(** * ArchFairFight: challenge state machine, winner detection and fight orchestration

    A shallow embedding of
    - [src/archfairfight/challenge/state_machine.py]  (ChallengeStateMachine),
    - [src/archfairfight/ai/winner_detector.py]       (WinnerDetector),
    - [src/archfairfight/challenge/manager.py]        (ChallengeManager),
    together with the parts of the persistence, recording and userbot
    collaborators ([database/operations.py], [database/models.py],
    [userbot/manager.py]) that the manager observably relies on.

    Conventions.
    - Timestamps ([datetime.utcnow()]) are integers counting microseconds,
      the resolution of Python's [datetime]; durations in seconds are Z.
    - Numeric metric values are rationals [Q]: the arithmetic of the
      winner detector is done exactly (floating-point rounding is not
      modelled).
    - A Python dict used as a map is a stdpp [gmap]. *)

From Stdlib Require Import ZArith QArith Qabs Lqa.
From stdpp Require Import base list gmap strings pretty sorting.
From Stdlib Require Import Ascii.

Open Scope Z_scope.

(* ------------------------------------------------------------------ *)
(** ** The challenge state machine (challenge/state_machine.py) *)

Inductive ChallengeState :=
  | CREATED
  | SENT
  | ACCEPTED
  | DECLINED
  | FIGHT_TYPE_SELECTED
  | PARTICIPANTS_JOINING
  | FIGHT_ACTIVE
  | FIGHT_FINISHED
  | EXPIRED
  | CANCELLED.
(** X10: A second terminating event for the same pointer, handled right after a
    first one (a pointer-leave following the pointer-up, say), changes
    nothing: no second score is recorded. *)
Theorem terminating_twice_is_once (s : AppState) (ev1 ev2 : PointerEvent)
    (e1 e2 : Event) :
  In e1 [PointerUp ev1; PointerLeave ev1; PointerCancel ev1] ->
  In e2 [PointerUp ev2; PointerLeave ev2; PointerCancel ev2] ->
  pointerId ev1 = pointerId ev2 ->
  step (step s e1) e2 = step s e1.
Proof.
  intros H1 H2 Hid.
  assert (E1 : step s e1 = handlePointerUp s ev1).
  { cbn [In] in H1. destruct H1 as [<- | [<- | [<- | []]]]; reflexivity. }
  assert (E2 : forall t, step t e2 = handlePointerUp t ev2).
  { intros t. cbn [In] in H2.
    destruct H2 as [<- | [<- | [<- | []]]]; reflexivity. }
  rewrite E2, E1. unfold handlePointerUp at 1.
  rewrite releaseIfCaptured_not_captured.
  - apply finishDrawing_idle. apply finishDrawing_not_drawing.
  - intros canvas Hc. rewrite <- Hid.
    apply (terminating_releases_capture s ev1 canvas Hc).
Qed.

Lemma terminating_twice_is_once_witness :
  let s := run (initialState (Some demoCanvas))
               [CanvasEffect 2; PointerDown demoDown; PointerMove demoMove] in
  step (step s (PointerUp demoMove)) (PointerLeave demoDown)
  = step s (PointerUp demoMove).
Proof.
  intros s.
  apply (terminating_twice_is_once s demoMove demoDown).
  - left. reflexivity.
  - right. left. reflexivity.
  - reflexivity.
Defined.
Lemma round53_idem (q : Q) : 0 < q -> round53 (round53 q) == round53 q.
Proof.
  intros Hq. pose proof (round53_pos q Hq) as Hr.
  destruct (significand_range q Hq) as [H52 H53].
  revert Hr. unfold round53 at 1 3 4.
  set (e := (ilog2 q - 52)%Z) in *. set (m := rne (q / 2 ^ e)) in *.
  intros Hr. pose proof (pow2_pos e) as He.
  assert (Hm52 : 2 ^ 52 <= inject_Z m).
  { pose proof H52 as Hz. rewrite Zle_Qle in Hz. exact Hz. }
  destruct (Z.eq_dec m (2 ^ 53)%Z) as [E53 | Hne].
  - assert (Er : inject_Z m * 2 ^ e == 2 ^ (53 + e)).
    { rewrite pow2_shift, E53, Zpower_Qpower by lia. reflexivity. }
    assert (EL : ilog2 (inject_Z m * 2 ^ e) = (53 + e)%Z).
    { apply ilog2_unique; [exact Hr | rewrite Er; lra |].
      rewrite Er, pow2_succ. pose proof (pow2_pos (53 + e)). lra. }
    unfold round53. rewrite EL.
    replace (53 + e - 52)%Z with (1 + e)%Z by ring.
    assert (Es : inject_Z m * 2 ^ e / 2 ^ (1 + e) == inject_Z (2 ^ 52)).
    { rewrite Er. rewrite !pow2_shift. rewrite Zpower_Qpower by lia.
      pose proof (pow2_pos e).
      change (2 ^ 53) with (2 * 2 ^ 52). change (2 ^ 1) with 2.
      change (inject_Z 2) with 2. field. lra. }
    rewrite (rne_comp _ _ Es), rne_Z, Er, !pow2_shift.
    rewrite Zpower_Qpower by lia.
    change (2 ^ 53) with (2 * 2 ^ 52). change (2 ^ 1) with 2.
    change (inject_Z 2) with 2. ring.
  - assert (Hm53 : inject_Z m + 1 <= 2 ^ 53).
    { assert (Hz : (m + 1 <= 2 ^ 53)%Z) by lia.
      rewrite Zle_Qle, inject_Z_plus in Hz. exact Hz. }
    assert (EL : ilog2 (inject_Z m * 2 ^ e) = (52 + e)%Z).
    { apply ilog2_unique; [exact Hr | |].
      - rewrite pow2_shift. apply Qmult_le_compat_r; lra.
      - replace (52 + e + 1)%Z with (53 + e)%Z by ring.
        rewrite pow2_shift.
        apply Qlt_le_trans with ((inject_Z m + 1) * 2 ^ e); [lra|].
        apply Qmult_le_compat_r; lra. }
    unfold round53. rewrite EL.
    replace (52 + e - 52)%Z with e by ring.
    assert (Es : inject_Z m * 2 ^ e / 2 ^ e == inject_Z m) by (field; lra).
    rewrite (rne_comp _ _ Es), rne_Z. reflexivity.
Qed.

Lemma binary64_neg (q : Q) : q < 0 -> binary64 q == - round53 (- q).
Proof.
  intros Hq. rewrite binary64_eq.
  assert (E : (q ?= 0) = Lt) by (apply (proj1 (Qlt_alt _ _)); exact Hq).
  rewrite E. reflexivity.
Qed.

Lemma binary64_comp (x y : Q) : x == y -> binary64 x = binary64 y.
Proof.
  intros E. unfold binary64. apply Qred_complete.
  assert (Ec : (x ?= 0) = (y ?= 0)) by (rewrite E; reflexivity).
  rewrite <- Ec. destruct (x ?= 0) eqn:Ex.
  - reflexivity.
  - apply (proj2 (Qlt_alt _ _)) in Ex.
    assert (En : round53 (- x) == round53 (- y)).
    { apply round53_comp; [lra | rewrite E; reflexivity]. }
    rewrite En. reflexivity.
  - apply (proj2 (Qgt_alt _ _)) in Ex. apply round53_comp; assumption.
Qed.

Assignment:
Retype all the data exactly, line for line.

Answer box:
(** * ArchFairFight: challenge state machine, winner detection and fight orchestration

    A shallow embedding of
    - [src/archfairfight/challenge/state_machine.py]  (ChallengeStateMachine),
    - [src/archfairfight/ai/winner_detector.py]       (WinnerDetector),
    - [src/archfairfight/challenge/manager.py]        (ChallengeManager),
    together with the parts of the persistence, recording and userbot
    collaborators ([database/operations.py], [database/models.py],
    [userbot/manager.py]) that the manager observably relies on.

    Conventions.
    - Timestamps ([datetime.utcnow()]) are integers counting microseconds,
      the resolution of Python's [datetime]; durations in seconds are Z.
    - Numeric metric values are rationals [Q]: the arithmetic of the
      winner detector is done exactly (floating-point rounding is not
      modelled).
    - A Python dict used as a map is a stdpp [gmap]. *)

From Stdlib Require Import ZArith QArith Qabs Lqa.
From stdpp Require Import base list gmap strings pretty sorting.
From Stdlib Require Import Ascii.

Open Scope Z_scope.

(* ------------------------------------------------------------------ *)
(** ** The challenge state machine (challenge/state_machine.py) *)

Inductive ChallengeState :=
  | CREATED
  | SENT
  | ACCEPTED
  | DECLINED
  | FIGHT_TYPE_SELECTED
  | PARTICIPANTS_JOINING
  | FIGHT_ACTIVE
  | FIGHT_FINISHED
  | EXPIRED
  | CANCELLED.
(** X10: A second terminating event for the same pointer, handled right after a
    first one (a pointer-leave following the pointer-up, say), changes
    nothing: no second score is recorded. *)
Theorem terminating_twice_is_once (s : AppState) (ev1 ev2 : PointerEvent)
    (e1 e2 : Event) :
  In e1 [PointerUp ev1; PointerLeave ev1; PointerCancel ev1] ->
  In e2 [PointerUp ev2; PointerLeave ev2; PointerCancel ev2] ->
  pointerId ev1 = pointerId ev2 ->
  step (step s e1) e2 = step s e1.
Proof.
  intros H1 H2 Hid.
  assert (E1 : step s e1 = handlePointerUp s ev1).
  { cbn [In] in H1. destruct H1 as [<- | [<- | [<- | []]]]; reflexivity. }
  assert (E2 : forall t, step t e2 = handlePointerUp t ev2).
  { intros t. cbn [In] in H2.
    destruct H2 as [<- | [<- | [<- | []]]]; reflexivity. }
  rewrite E2, E1. unfold handlePointerUp at 1.
  rewrite releaseIfCaptured_not_captured.
  - apply finishDrawing_idle. apply finishDrawing_not_drawing.
  - intros canvas Hc. rewrite <- Hid.
    apply (terminating_releases_capture s ev1 canvas Hc).
Qed.

Lemma terminating_twice_is_once_witness :
  let s := run (initialState (Some demoCanvas))
               [CanvasEffect 2; PointerDown demoDown; PointerMove demoMove] in
  step (step s (PointerUp demoMove)) (PointerLeave demoDown)
  = step s (PointerUp demoMove).
Proof.
  intros s.
  apply (terminating_twice_is_once s demoMove demoDown).
  - left. reflexivity.
  - right. left. reflexivity.
  - reflexivity.
Defined.
Lemma round53_idem (q : Q) : 0 < q -> round53 (round53 q) == round53 q.
Proof.
  intros Hq. pose proof (round53_pos q Hq) as Hr.
  destruct (significand_range q Hq) as [H52 H53].
  revert Hr. unfold round53 at 1 3 4.
  set (e := (ilog2 q - 52)%Z) in *. set (m := rne (q / 2 ^ e)) in *.
  intros Hr. pose proof (pow2_pos e) as He.
  assert (Hm52 : 2 ^ 52 <= inject_Z m).
  { pose proof H52 as Hz. rewrite Zle_Qle in Hz. exact Hz. }
  destruct (Z.eq_dec m (2 ^ 53)%Z) as [E53 | Hne].
  - assert (Er : inject_Z m * 2 ^ e == 2 ^ (53 + e)).
    { rewrite pow2_shift, E53, Zpower_Qpower by lia. reflexivity. }
    assert (EL : ilog2 (inject_Z m * 2 ^ e) = (53 + e)%Z).
    { apply ilog2_unique; [exact Hr | rewrite Er; lra |].
      rewrite Er, pow2_succ. pose proof (pow2_pos (53 + e)). lra. }
    unfold round53. rewrite EL.
    replace (53 + e - 52)%Z with (1 + e)%Z by ring.
    assert (Es : inject_Z m * 2 ^ e / 2 ^ (1 + e) == inject_Z (2 ^ 52)).
    { rewrite Er. rewrite !pow2_shift. rewrite Zpower_Qpower by lia.
      pose proof (pow2_pos e).
      change (2 ^ 53) with (2 * 2 ^ 52). change (2 ^ 1) with 2.
      change (inject_Z 2) with 2. field. lra. }
    rewrite (rne_comp _ _ Es), rne_Z, Er, !pow2_shift.
    rewrite Zpower_Qpower by lia.
    change (2 ^ 53) with (2 * 2 ^ 52). change (2 ^ 1) with 2.
    change (inject_Z 2) with 2. ring.
  - assert (Hm53 : inject_Z m + 1 <= 2 ^ 53).
    { assert (Hz : (m + 1 <= 2 ^ 53)%Z) by lia.
      rewrite Zle_Qle, inject_Z_plus in Hz. exact Hz. }
    assert (EL : ilog2 (inject_Z m * 2 ^ e) = (52 + e)%Z).
    { apply ilog2_unique; [exact Hr | |].
      - rewrite pow2_shift. apply Qmult_le_compat_r; lra.
      - replace (52 + e + 1)%Z with (53 + e)%Z by ring.
        rewrite pow2_shift.
        apply Qlt_le_trans with ((inject_Z m + 1) * 2 ^ e); [lra|].
        apply Qmult_le_compat_r; lra. }
    unfold round53. rewrite EL.
    replace (52 + e - 52)%Z with e by ring.
    assert (Es : inject_Z m * 2 ^ e / 2 ^ e == inject_Z m) by (field; lra).
    rewrite (rne_comp _ _ Es), rne_Z. reflexivity.
Qed.

Lemma binary64_neg (q : Q) : q < 0 -> binary64 q == - round53 (- q).
Proof.
  intros Hq. rewrite binary64_eq.
  assert (E : (q ?= 0) = Lt) by (apply (proj1 (Qlt_alt _ _)); exact Hq).
  rewrite E. reflexivity.
Qed.

Lemma binary64_comp (x y : Q) : x == y -> binary64 x = binary64 y.
Proof.
  intros E. unfold binary64. apply Qred_complete.
  assert (Ec : (x ?= 0) = (y ?= 0)) by (rewrite E; reflexivity).
  rewrite <- Ec. destruct (x ?= 0) eqn:Ex.
  - reflexivity.
  - apply (proj2 (Qlt_alt _ _)) in Ex.
    assert (En : round53 (- x) == round53 (- y)).
    { apply round53_comp; [lra | rewrite E; reflexivity]. }
    rewrite En. reflexivity.
  - apply (proj2 (Qgt_alt _ _)) in Ex. apply round53_comp; assumption.
Qed.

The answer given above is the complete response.